Opinion
Record No. 0139-93-1
Decided: July 19, 1994
FROM THE CIRCUIT COURT OF THE CITY OF SUFFOLK, Westbrook J. Parker, Judge
Affirmed.
Lori B. Galbraith, Senior Assistant Public Defender, for appellant.
Eugene Murphy, Assistant Attorney General (Stephen D. Rosenthal, Attorney General, on brief), for appellee.
Present: Chief Judge Moon, Judges Coleman and Fitzpatrick
Pursuant to Code Sec. 17-116.010 this opinion is not designated for publication.
The judgments of the trial court are affirmed because the trial judge did not commit reversible error in permitting the Commonwealth's attorney to inquire into the nature of defendant's prior convictions after defendant disclosed the nature of some of his past convictions.
Carter D. Beale was indicted on charges of robbery and malicious wounding. He was convicted in a bench trial of robbery and assault and battery.
During Beale's cross-examination, the following dialogue took place:
Q: And have you ever been convicted of any crimes involving moral turpitude, that would be crimes involving lying, cheating, stealing, larcenies, things like worthless checks?
A: I wrote two checks one time and they was over.
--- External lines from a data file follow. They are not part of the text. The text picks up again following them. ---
(** * srvsrv: the synchronous queue (syncq), the ring buffer (buffer) and
      the error annotation (ctxerr)

    A shallow embedding of the Go sources and the properties proved of
    them.

    - [Ring]   : buffer/ring.go, 32-bit indices as [Z] with explicit wrap;
      [contents] is what a buffer holds, oldest first.
    - [SliceBuf] : buffer/slicebuf.go.
    - [Ctxerr] : ctxerr/errors.go, [E] / [Ef] / [newError] and the text of
      [Error()].
    - [Syncq]  : syncq/syncq.go.  The queue is a concurrent program: one
      dispatch goroutine ([goqueue]) and any number of client goroutines
      that talk to it over unbuffered channels.  It is embedded as an
      executable small-step machine: a state holds every goroutine's
      program point and the channels' closed flags, an action names the
      goroutine that moves and the branch its [select] takes.  For one
      client the machine is related to a sequential queue ([seq_call],
      [seq_exec]).  [Syncq.Buffer] and [Syncq.Batching] are the two
      backlog types at the end of syncq.go. *)

From Stdlib Require Import ZArith Lia List Bool String.
From stdpp Require Import base tactics option list strings gmap.

Open Scope Z_scope.
Set Warnings "-register-all".

(* ===================================================================== *)
(** * buffer/ring.go *)
(* ===================================================================== *)

Module Ring.

(** [uint32] arithmetic: every result is reduced modulo 2^32. *)
Definition wrap32 (z : Z) : Z := z mod 2 ^ 32.

(** [powerOf2]: the bit trick of ring.go, statement by statement. *)
Definition powerOf2 (v : Z) : Z :=
  let v := wrap32 (v - 1) in
  let v := Z.lor v (Z.shiftr v 1) in
  let v := Z.lor v (Z.shiftr v 2) in
  let v := Z.lor v (Z.shiftr v 4) in
  let v := Z.lor v (Z.shiftr v 8) in
  let v := Z.lor v (Z.shiftr v 16) in
  wrap32 (v + 1).

(** How [powerOf2] is specified: *)

(** The bits of [y] from [i] upwards cover the [k] bits of [x] from [i]. *)
Definition covers (x y k : Z) : Prop :=
  ∀ i, 0 ≤ i → Z.testbit y i = true ↔ ∃ j, 0 ≤ j < k ∧ Z.testbit x (i + j) = true.

Definition bitlen (x : Z) : Z := if x =? 0 then 0 else Z.log2 x + 1.

Section Buffer.
Context {T : Type} (zeroT : T).

Record RingBuffer := mkRing {
  s : list T;
  cap : Z;
  modMask : Z;
  start : Z;
  end_ : Z;
  full : bool
}.

(** [make([]T, capacity)] is a slice of [capacity] zero values. *)
Definition NewRingBuffer (n : Z) : RingBuffer :=
  let capacity := powerOf2 n in
  {| s := replicate (Z.to_nat capacity) zeroT;
     cap := capacity;
     modMask := wrap32 (capacity - 1);
     start := 0; end_ := 0; full := false |}.

Definition Full (l : RingBuffer) : bool := full l.
Definition Empty (l : RingBuffer) : bool := (start l =? end_ l) && negb (full l).
Definition Capacity (l : RingBuffer) : Z := cap l.

(** The outcome of a method that may hit a run-time panic. *)
Inductive Outcome (A : Type) :=
| Ok (a : A)
| IndexOutOfRange (index : Z) (len : nat).
Arguments Ok {A} a.
Arguments IndexOutOfRange {A} index len.

(** [Push]: [l.s[slot] = v] panics when [slot] is not below [len(l.s)]. *)
Definition Push (l : RingBuffer) (v : T) : Outcome (RingBuffer * bool) :=
  if full l then Ok (l, false)
  else
    let slot := end_ l in
    if (Z.to_nat slot <? length (s l))%nat then
      let s' := <[Z.to_nat slot := v]> (s l) in
      let e' := Z.land (wrap32 (end_ l + 1)) (modMask l) in
      Ok ({| s := s'; cap := cap l; modMask := modMask l;
             start := start l; end_ := e';
             full := (start l =? e') |}, true)
    else IndexOutOfRange slot (length (s l)).

Definition Pop (l : RingBuffer) : Outcome (RingBuffer * (T * bool)) :=
  if (start l =? end_ l) && negb (full l) then Ok (l, (zeroT, false))
  else
    match s l !! Z.to_nat (start l) with
    | Some v =>
        Ok ({| s := s l; cap := cap l; modMask := modMask l;
               start := Z.land (wrap32 (start l + 1)) (modMask l);
               end_ := end_ l; full := false |}, (v, true))
    | None => IndexOutOfRange (start l) (length (s l))
    end.

(** The buffers a program can hold: what [NewRingBuffer] returns and what
    [Push] and [Pop] make of it. *)
Inductive reachable (n : Z) : RingBuffer → Prop :=
| reach_new : reachable n (NewRingBuffer n)
| reach_push l v l' b : reachable n l → Push l v = Ok (l', b) → reachable n l'
| reach_pop l l' r : reachable n l → Pop l = Ok (l', r) → reachable n l'.

(** The shape of every buffer with a non-zero capacity. *)
Definition ring_ok (l : RingBuffer) : Prop :=
  length (s l) = Z.to_nat (cap l) ∧
  (∃ k, 0 ≤ k ≤ 31 ∧ cap l = 2 ^ k) ∧
  modMask l = cap l - 1 ∧
  0 ≤ start l < cap l ∧ 0 ≤ end_ l < cap l.

(** [Size]: the subtractions and the addition are [uint32]; [int] has 64
    bits, so the conversion keeps the value. *)
Definition Size (l : RingBuffer) : Z :=
  if end_ l <? start l then wrap32 (wrap32 (cap l - start l) + end_ l)
  else if start l <? end_ l then wrap32 (end_ l - start l)
  else if full l then cap l
  else 0.

(** [PushAll]: the loop, with [n] the count so far. *)
Fixpoint PushAll_loop (l : RingBuffer) (vs : list T) (n : Z)
    : Outcome (RingBuffer * Z) :=
  match vs with
  | [] => Ok (l, n)
  | v :: vs' =>
      match Push l v with
      | Ok (l', true) => PushAll_loop l' vs' (n + 1)
      | Ok (l', false) => Ok (l', n)
      | IndexOutOfRange i len => IndexOutOfRange i len
      end
  end.

Definition PushAll (l : RingBuffer) (vs : list T) : Outcome (RingBuffer * Z) :=
  PushAll_loop l vs 0.

(** [Consume]: the iterator run against a consumer.  [yield c v] is the
    body of the consumer's loop in the consumer's state [c]: its new
    state and whether it wants more.  The loop is bounded by [fuel]
    turns; [None] is the loop cut short. *)
Fixpoint Consume_loop {C : Type} (yield : C → T → C * bool) (fuel : nat)
    (l : RingBuffer) (c : C) : option (Outcome (RingBuffer * C)) :=
  match fuel with
  | O => None
  | S fuel =>
      match Pop l with
      | Ok (l', (v, true)) =>
          let '(c', more) := yield c v in
          if more then Consume_loop yield fuel l' c' else Some (Ok (l', c'))
      | Ok (l', (_, false)) => Some (Ok (l', c))
      | IndexOutOfRange i len => Some (IndexOutOfRange i len)
      end
  end.

(** [slices.Collect(l.Consume())]. *)
Definition Collect (fuel : nat) (l : RingBuffer)
    : option (Outcome (RingBuffer * list T)) :=
  Consume_loop (λ acc v, (acc ++ [v], true)) fuel l [].

(** What the buffer holds, oldest first: [Size l] slots from [start]
    on, around the end of the slice. *)
Definition contents (l : RingBuffer) : list T :=
  take (Z.to_nat (Size l)) (rotate (Z.to_nat (start l)) (s l)).

(** [ring_ok], and [full] only when the two indices meet. *)
Definition ring_inv (l : RingBuffer) : Prop :=
  ring_ok l ∧ (full l = true → start l = end_ l).

(** What a consumer makes of the elements [xs]: its final state and how
    many elements it took (the one it stopped at included). *)
Fixpoint feed {C : Type} (yield : C → T → C * bool) (xs : list T) (c : C)
    : C * nat :=
  match xs with
  | [] => (c, 0%nat)
  | x :: xs' =>
      let '(c', more) := yield c x in
      if more then let '(c'', k) := feed yield xs' c' in (c'', S k)
      else (c', 1%nat)
  end.

End Buffer.

Arguments Ok {A} a.
Arguments IndexOutOfRange {A} index len.
Arguments RingBuffer T : clear implicits.

(** ** [powerOf2] rounds up to a power of two *)

Lemma covers_one x : covers x x 1.
Proof.
  intros i Hi. split.
  - intros H. exists 0. by rewrite Z.add_0_r.
  - intros (j & Hj & H). by replace (i + j) with i in H by lia.
Qed.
Q: Your testimony is you only had two convictions?
A: Worthless checks.
Q: You sure about that?
A: Yes.
Q: Mr. Beale, weren't you actually convicted of three worthless check charges and one petit larceny?
[Appellant's Counsel]: Your Honor, he just has to answer the numbers.
THE COURT: She's trying to impeach him now. He said two, she's got a right to ask him.
A: Well, it's been so long ago.
Q: Wasn't it actually four moral turpitude convictions, three worthless checks and petit larceny?
A: Petit larceny?
Q: You were never convicted of petit larceny?
A: No, not no petit larceny.
Q: Isn't this your conviction record, Mr. Beale?
A: What is that, a check?
Q: I'm asking you, Mr. Beale, is that or is that not your conviction?
A: I don't remember it.
"If the accused, in an effort to lessen the impacton the jury, opens up the scope of inquiry by disclosing the nature of his prior conviction, the Commonwealth may cross-examine him on any matters relevantly raised by that testimony, including the specific names and degrees of the offenses." Able v. Commonwealth, 16 Va. App. 542, 546, 431 S.E.2d 337, 339 (1993). See also Powell v. Commonwealth, 13 Va. App. 17, 22, 409 S.E.2d 622, 625 (1991).
Here, Beale disclosed the nature of his prior misdemeanor convictions on cross-examination. In reliance upon Able, Beale argues that because he had "disclosed" on direct examination the nature of the worthless check conviction, he does not open the door for the Commonwealth to introduce evidence concerning the nature or character of another conviction he may have either purposefully or mistakenly misrepresented without first exploring the other alternatives to prove that [he] had more than one felony conviction and testified untruthfully." Able, 16 Va. at 548, 337 S.E.2d at 340.
Assuming arguendo the cross-examination of Beale exceeded the limits of Able v. Commonwealth, supra, and Powell v. Commonwealth, supra, any error was harmless. This case was tried before a judge. "A judge, unlike a juror, is uniquely suited by training, experience and judicial discipline to disregard potentially prejudicial comments and to separate, during the mental process of adjudication, the admissible from the inadmissible, even though he has heard both." Eckhart v. Commonwealth, 222 Va. 213, 216, 279 S.E.2d 155, 157 (1981). Thus, this Court presumes that a trial judge disregards prejudicial or inadmissible evidence, and we will not reverse in the absence of clear evidence to the contrary. Hall v. Commonwealth, 14 Va. App. 892, 902, 421 S.E.2d 455, 462 (1992) (en banc). Affirmed.